29. (1) Горожане тоже пустили в ход против осадных устройств и солдат все возможные средства, но прежде всего два таких: (2) во‑первых, со своей стороны разрушаемой стены они всякий раз возводили еще одну, так что за разбитой оказывалась новая надежная; во‑вторых, они делали внезапные вылазки то против осадных сооружений, то против застав неприятеля, выходя из таких схваток почти всегда победителями. (3) Для защиты от них нашлось одно средство, не слишком мудреное: вызвали сотню пращников из Эгия, Патр и Дим. (4) Там принято с детства упражняться с пращой, пуская в открытое море круглой галькой, что вперемешку с песком покрывает обыкновенно морской берег. (5) Поэтому дальностью броска они превосходят балеарских пращников[4273]и при этом бьют и верней, и сильней. (6) Дело в том, что у них петля пращи не из одного ремня, как у балеарцев и прочих, а тройная, для жесткости прошитая во многих местах, чтобы во время метания пуля не перекатывалась, как то бывает, когда ремень слаб, но крепко удерживалась петлей при размахе, а при броске вылетала как пущенная тетивой. (7) Привыкши издалека пускать камни так, чтобы они пролетали через небольшое кольцо, они попадали не то что в голову неприятельского солдата, но в то место лица, куда метили. (8) Эти пращники сдерживали осажденных в их вылазках, прежде столь частых и дерзких, так что горожане даже взмолились со стен к ахейцам[4274], чтобы они ненадолго отошли и спокойно бы просто посмотрели, как жители Самы покажут себя против римских застав. (9) Сама выдерживала осаду четыре месяца. Осажденные, которых и так было немного, всякий день теряли кого‑нибудь, да и те, кто оставался в строю, ослабели и телом, и духом. (10) И вот римляне ночью проникли в город через крепость Кинеатиду, преодолев отделяющую ее от города стену, и дошли до городской площади; сам город спускается к морю и обращен на запад. (11) Узнав, что неприятель захватил часть города, его жители с женами и детьми укрылись в другой – большей – крепости.
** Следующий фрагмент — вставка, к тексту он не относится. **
Definition validateArtifactReadPath (root path : string) : gprog (option error) :=
  if negb (IsAbs root) || negb (IsAbs path) then IRet (Some (ErrNew "artifact root and indexed path must be absolute"))
  else
    let root := Clean root in
    let path := Clean path in
    let escapes := match Rel root path with
                   | Err _ => true
                   | Ok relative => String.eqb relative ".." || IsAbs relative || HasPrefix relative (".." +:+ String Separator "")
                   end in
    if escapes then IRet (Some (ErrNew ("indexed artifact path " +:+ Quote path +:+ " escapes configured root " +:+ Quote root)))
    else
      let^ unsafe := on_path (ensureNoReparsePoints path) in
      match unsafe with
      | Some e => IRet (Some (ErrWrap ("indexed artifact path " +:+ Quote path +:+ " is unsafe") e))
      | None =>
          let^ info := gask (LstatArtifact path) in
          IRet (match info with
                | Err e => if is_sentinel OsErrNotExist e then None else Some e
                | Ok regular => if regular then None else Some (ErrNew ("indexed artifact path " +:+ Quote path +:+ " is not a regular file"))
                end)
      end.

(** The number of artifacts written, or the error that ended the loop. *)
Fixpoint write_artifacts (artifacts : list (string * string)) (written : Z) : gprog (result error Z) :=
  match artifacts with
  | [] => IRet (Ok written)
  | (root, path) :: artifacts =>
      if String.eqb path "" then write_artifacts artifacts written
      else
        let^ invalid := validateArtifactReadPath root path in
        match invalid with
        | Some e => IRet (Err e)
        | None =>
            let^ info := gask (LstatArtifact path) in
            match info with
            | Err e => if is_sentinel OsErrNotExist e then write_artifacts artifacts written else IRet (Err e)
            | Ok true => let^ _ := say path in write_artifacts artifacts (written + 1)
            | Ok false => write_artifacts artifacts written
            end
        end
  end.

Definition writeJobArtifacts (jobs : bool) (jobID : string) : gprog (option error) :=
  let nothing := Some (ErrNew ("no diagnostic artifact found for job " +:+ Quote jobID)) in
  if negb (MatchString safeJobID jobID) then IRet (Some (ErrNew "job ID contains unsupported characters"))
  else if negb jobs then IRet (Some (ErrNew "job index is unavailable"))
  else
    let^ found := gask (FindJob jobID) in
    match found with
    | Err e => IRet (if is_sentinel ErrJobsNotFound e then nothing else Some e)
    | Ok record =>
        match ResourceEvidencePath (jr_DiagnosticPath record) with
        | Err e => IRet (Some e)
        | Ok resourcePath =>
            let diagnostics := pa_Diagnostics (c_Paths cfg) in
            let^ written := write_artifacts [(worker_log_directory, jr_LogPath record); (diagnostics, jr_DiagnosticPath record);
                                             (diagnostics, resourcePath)] 0 in
            IRet (match written with
                  | Err e => Some e
                  | Ok n => if n =? 0 then nothing else None
                  end)
        end
    end.

(** ** The command *)

(** Which parts the log reader was built with: the reader itself, its maintenance and
    the job index; and the poll interval. *)
Record FileLogs := mkFileLogs {
  fl_Present : bool;
  fl_Maintenance : bool;
  fl_Jobs : bool;
  fl_ControllerDirectory : string;
  fl_PollInterval : duration;
}.

Definition FileLogs_Write (fuel : nat) (f : FileLogs) (follow : bool) (jobID : string) : gprog (option (option error)) :=
  if negb (String.eqb jobID "") then let^ e := writeJobArtifacts (fl_Jobs f) jobID in IRet (Some e)
  else follow_log fuel (fl_ControllerDirectory f) (if fl_PollInterval f <=? 0 then Second else fl_PollInterval f) follow "" 0.

Definition modeCount (values : list bool) : Z := Z.of_nat (length (List.filter id values)).

Definition logs_flags : list (string * FlagKind) :=
  [("follow", FlagBool); ("job", FlagString); ("cleanup", FlagBool); ("audit", FlagBool); ("purge", FlagBool); ("confirm", FlagBool); ("json", FlagBool)].

(** The modes that a command line asks for; values set before an error count. *)
Definition logs_modes (values : list (string * string)) : Z :=
  modeCount [flag_bool values "follow"; negb (String.eqb (flag_string values "job") ""); flag_bool values "cleanup";
             flag_bool values "audit"; flag_bool values "purge"].

Definition logs (fuel : nat) (f : FileLogs) (args : list string) : gprog (option Z) :=
  let scanned := scan_flags logs_flags args in
  let values := fst scanned in
  let on name := flag_bool values name in
  if 1 <? logs_modes values then stop "--follow, --job, --cleanup, --audit, and --purge are mutually exclusive" ExitUsage
  else match snd scanned with
  | Some [] =>
      if on "json" && negb (on "audit") && negb (on "purge") then stop "--json requires --audit or --purge" ExitUsage
      else if on "confirm" && negb (on "purge") then stop "--confirm requires --purge" ExitUsage
      else if negb (fl_Present f) then stop "log reader is unavailable" ExitInvalidConfig
      else if on "cleanup" then
        let^ failed := if fl_Maintenance f then maintenance_Cleanup else IRet (Some (ErrNew "artifact cleanup is unavailable")) in
        match failed with
        | Some e => stop ("clean up worker artifacts: " +:+ error_text e) ExitRuntime
        | None => let^ _ := say "Finalized worker-artifact retention cleanup completed." in IRet (Some ExitOK)
        end
      else if on "audit" then
        let^ audited := if fl_Maintenance f then maintenance_Audit else IRet (Err (ErrNew "worker artifact audit is unavailable")) in
        match audited with
        | Err e => stop ("audit worker artifacts: " +:+ error_text e) ExitRuntime
        | Ok report =>
            if on "json" then
              let^ encoded := gask (EncodeAudit report) in
              match encoded with Some e => stop ("encode audit report: " +:+ error_text e) ExitRuntime | None => IRet (Some ExitOK) end
            else let^ _ := writeArtifactAudit report in IRet (Some ExitOK)
        end
      else if on "purge" then
        let^ purged := if fl_Maintenance f then maintenance_Purge (negb (on "confirm")) else IRet (Err (ErrNew "worker artifact purge is unavailable")) in
        match purged with
        | Err e => stop ("purge unreferenced worker artifacts: " +:+ error_text e) ExitRuntime
        | Ok result =>
            if on "json" then
              let^ encoded := gask (EncodePurge result) in
              match encoded with Some e => stop ("encode purge result: " +:+ error_text e) ExitRuntime | None => IRet (Some ExitOK) end
            else let^ _ := writeArtifactPurge result in IRet (Some ExitOK)
        end
      else
        let^ written := FileLogs_Write fuel f (on "follow") (flag_string values "job") in
        match written with
        | None => IRet None
        | Some (Some e) => stop ("read logs: " +:+ error_text e) ExitRuntime
        | Some None => IRet (Some ExitOK)
        end
  | _ => IRet (Some ExitUsage)
  end.

End Maintenance.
Оттуда они на следующий день объявили о сдаче и по разграблении города все были проданы в рабство.

30. (1) После того как в Кефаллении был водворен мир, консул, поставив гарнизон в Саме, переправился в Пелопоннес, куда его уже давно приглашали, особенно эгийцы и лакедемоняне. (2) Собрания Ахейского союза всегда с его основания устраивались в Эгии, то ли чтобы оказать почет жителям города, то ли ради удобства его положения. (3) В этом году [189 г.] Филопемен впервые попытался нарушить заведенный порядок. Он собирался предложить закон о том, чтобы собрания проводились поочередно во всех городах Ахейского союза. (4) Перед самым прибытием консула Филопемен, занимавший тогда должность претора[4275], назначил собрание в Аргосе, невзирая на то, что дамиурги городов, то есть высшие их должностные лица[4276], созывали его в Эгии. (5) Когда стало ясно, что почти все соберутся в Аргос, туда же явился и консул, хоть он и поддерживал эгийцев. В ходе прений мнения склонились к предложению претора; убедившись в этом, консул отказался от своих намерений. (6) После этого ему пришлось заниматься распрями лакедемонян[4277]. В Лакедемоне в ту пору было тревожно, и главной причиной беспокойства были изгнанники из этого государства. Многие из них жили в приморских крепостях лаконского побережья, целиком отнятого у лакедемонян. (7) Недовольные таким положением, лакедемоняне стремились приобрести какой‑нибудь выход к морю на тот случай, если придется отправлять посольства в Рим или еще куда‑нибудь, а также чтобы получить одновременно и торговую гавань, и место для хранения необходимых ввозных товаров. Потому‑то они, напав внезапно ночью, захватили прибрежную деревню под названием Лас. (8) Ее обитатели и проживавшие там изгнанники сперва были смятенны нападением врасплох, но потом, собравшись вместе перед рассветом, с легкостью выбили лакедемонян. (9) Тем не менее ужас охватил всю приморскую область, и к ахейцам сообща были отправлены послы от жителей всех крепостей и деревень и от поселившихся там изгнанников.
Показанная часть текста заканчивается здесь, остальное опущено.